(* ===== verification/TestKHeapPass.v ===== *)
(** * The tests of kfree and of the address conversions *)
From S2P Require Import Prelude Machine Queue State AddressSpace PageFlags FrameAlloc FrameAllocSpec Paging PagingSpec KHeap KHeapSpec KHeapInv HeapMem PageFile PageFileSpec WorkingSet Fault UserEnv Sched Syscall TestKHeap TestKHeapSpec.

Lemma mapM_same {S A B} (f : A → M S B) (g : A → B) l s :
  (∀ x, x ∈ l → f x s = Ret (g x) s) → mapM f l s = Ret (g <$> l) s.
Proof.
  induction l as [|x l IH]; intros Hf; [done|]. cbn. mstep (Hf x ltac:(by left)).
  mstep (IH ltac:(intros y Hy; apply Hf; by right)). done.
Qed.
(** Pages of one table. *)
Lemma table_page va j :
  KERNEL_HEAP_START ≤ va → va `mod` PTSIZE = 0 → 0 ≤ j < 1024 → va + j * PAGE_SIZE < 2 ^ 32 →
  PDX (va + j * PAGE_SIZE) = PDX va ∧ PTX (va + j * PAGE_SIZE) = j.
Proof.
  unfold KERNEL_HEAP_START. intros Hs Hm Hj Hb. rewrite PTX_eq, !PDX_eq.
  unfold PTSIZE, PAGE_SIZE, NPTENTRIES in *. rewrite !u32_small by (unfold is_u32; lia). split; zdiv.
Qed.

Section Tests.
Context `{Extern} (D : Z) (T : Z → Z) (F : list Z) (H0 : 0 ∉ F).
Notation testing := (testing D T F).
Notation testing_at := (testing_at D T F).
Notation len fs := (Z.of_nat (length fs)).

Section Tables.
Context (s : KState) (pages : gmap Z Z) (n top : Z) (ds : list Z) (Ht : testing s pages n top ds).

Lemma table_of_heap va : heap_address va → table_of va s = Ret (static (T (PDX va))) s.
Proof using Ht.
  intros Hva. unfold table_of. rewrite (heap_table_found D T F s pages n top ds Ht va _ Hva).
  rewrite (proj2 (Z.eqb_neq _ 0)); [done|].
  destruct (heap_table s D T (testing_space D T F s pages n top ds Ht) va Hva) as [Htab _]. apply (ht_null _ _ _ _ _ _ Htab).
Qed.
Lemma entry_of_page va j :
  KERNEL_HEAP_START ≤ va → va `mod` PTSIZE = 0 → 0 ≤ j < 1024 → va + j * PAGE_SIZE < 2 ^ 32 →
  load_at (static (T (PDX va))) j s = Ret (heap_pte s T (va + j * PAGE_SIZE)) s.
Proof using Ht.
  intros Hs Hm Hj Hb. destruct (table_page va j Hs Hm Hj Hb) as [<- Hx].
  rewrite <-(heap_table_entry D T F s pages n top ds Ht) by (unfold heap_address, PAGE_SIZE in *; lia). by rewrite Hx.
Qed.

(** The walk over the tables visits the pages in order. *)
Context (start endVA : Z) (Hstart : KERNEL_HEAP_START ≤ start) (Halign : start `mod` PTSIZE = 0)
  (Hend : start ≤ endVA) (Hmax : endVA ≤ KERNEL_HEAP_MAX).
Notation N := ((endVA - start + PAGE_SIZE - 1) `div` PAGE_SIZE).

Lemma each_table_spec body :
  (∀ t j, 0 ≤ t → 0 ≤ j < 1024 → t * 1024 + j < N →
     body (start + t * PTSIZE) (static (T (PDX (start + t * PTSIZE)))) j (t * 1024 + j) s = Ret tt s) →
  each_table body N start endVA s = Ret tt s.
Proof using Ht Hstart Halign Hend Hmax.
  intros Hbody.
  assert (0 ≤ N < 40 * 1024) as HN by (unfold KERNEL_HEAP_START, KERNEL_HEAP_MAX, PAGE_SIZE in *; zdiv).
  set (m := (N + 1023) `div` 1024). assert (0 ≤ m ≤ 40) as Hm by (unfold m; zdiv).
  unfold each_table. replace 1025%nat with (Z.to_nat m + Datatypes.S (1024 - Z.to_nat m))%nat by lia.
  set (f (t : nat) := (start + Z.of_nat t * PTSIZE, Z.min (Z.of_nat t * 1024) N)).
  replace (start, 0) with (f 0%nat) by (unfold f; f_equal; lia).
  rewrite (mloop_steps _ f).
  - apply mloop_break. unfold f. rewrite Z2Nat.id by lia. rewrite (proj2 (Z.ltb_ge _ _)); [done|].
    unfold m, PTSIZE, NPTENTRIES, PAGE_SIZE in *. zdiv.
  - intros t Hlt. unfold f. set (va := start + Z.of_nat t * PTSIZE). set (i := Z.of_nat t * 1024).
    assert (i < N) as Hi by (unfold i, m in *; zdiv). rewrite (Z.min_l i) by lia.
    assert (va < endVA) as Hva by (unfold va, i, PTSIZE, NPTENTRIES, PAGE_SIZE in *; zdiv).
    rewrite (proj2 (Z.ltb_lt _ _)) by done. cbn [negb].
    assert (table_entries (body va) N va i s = Ret (Z.min (i + 1024) N) s) as Hte.
    { unfold table_entries.
      mstep (table_of_heap va ltac:(unfold heap_address, va, KERNEL_HEAP_MAX, PTSIZE, NPTENTRIES, PAGE_SIZE in *; lia)).
      set (r := Z.min 1024 (N - i)). replace 1025%nat with (Z.to_nat r + Datatypes.S (1024 - Z.to_nat r))%nat by lia.
      set (g (j : nat) := (Z.of_nat j, i + Z.of_nat j)).
      replace (0, i) with (g 0%nat) by (unfold g; f_equal; lia). rewrite (mloop_steps _ g).
      - apply mloop_break. unfold g. rewrite Z2Nat.id by lia.
        replace ((i + r <? N) && (r <? 1024)) with false
          by (symmetry; apply andb_false_iff; rewrite !Z.ltb_ge; lia).
        unfold mret, M_ret. do 2 f_equal. lia.
      - intros j Hj. unfold g. rewrite !(proj2 (Z.ltb_lt _ _)) by lia. cbn [andb negb].
        mstep (Hbody (Z.of_nat t) (Z.of_nat j) ltac:(lia) ltac:(lia) ltac:(unfold i in *; lia)).
        unfold mret, M_ret. do 3 f_equal; lia. }
    mstep Hte. unfold mret, M_ret. do 3 f_equal; unfold va, i in *; lia.
Qed.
───
YOUR TASK
Find all lines in the records that hold the word "Notation". Copy them.

REPLY
Notation testing := (testing D T F).
Notation testing_at := (testing_at D T F).
Notation len fs := (Z.of_nat (length fs)).
Notation N := ((endVA - start + PAGE_SIZE - 1) `div` PAGE_SIZE).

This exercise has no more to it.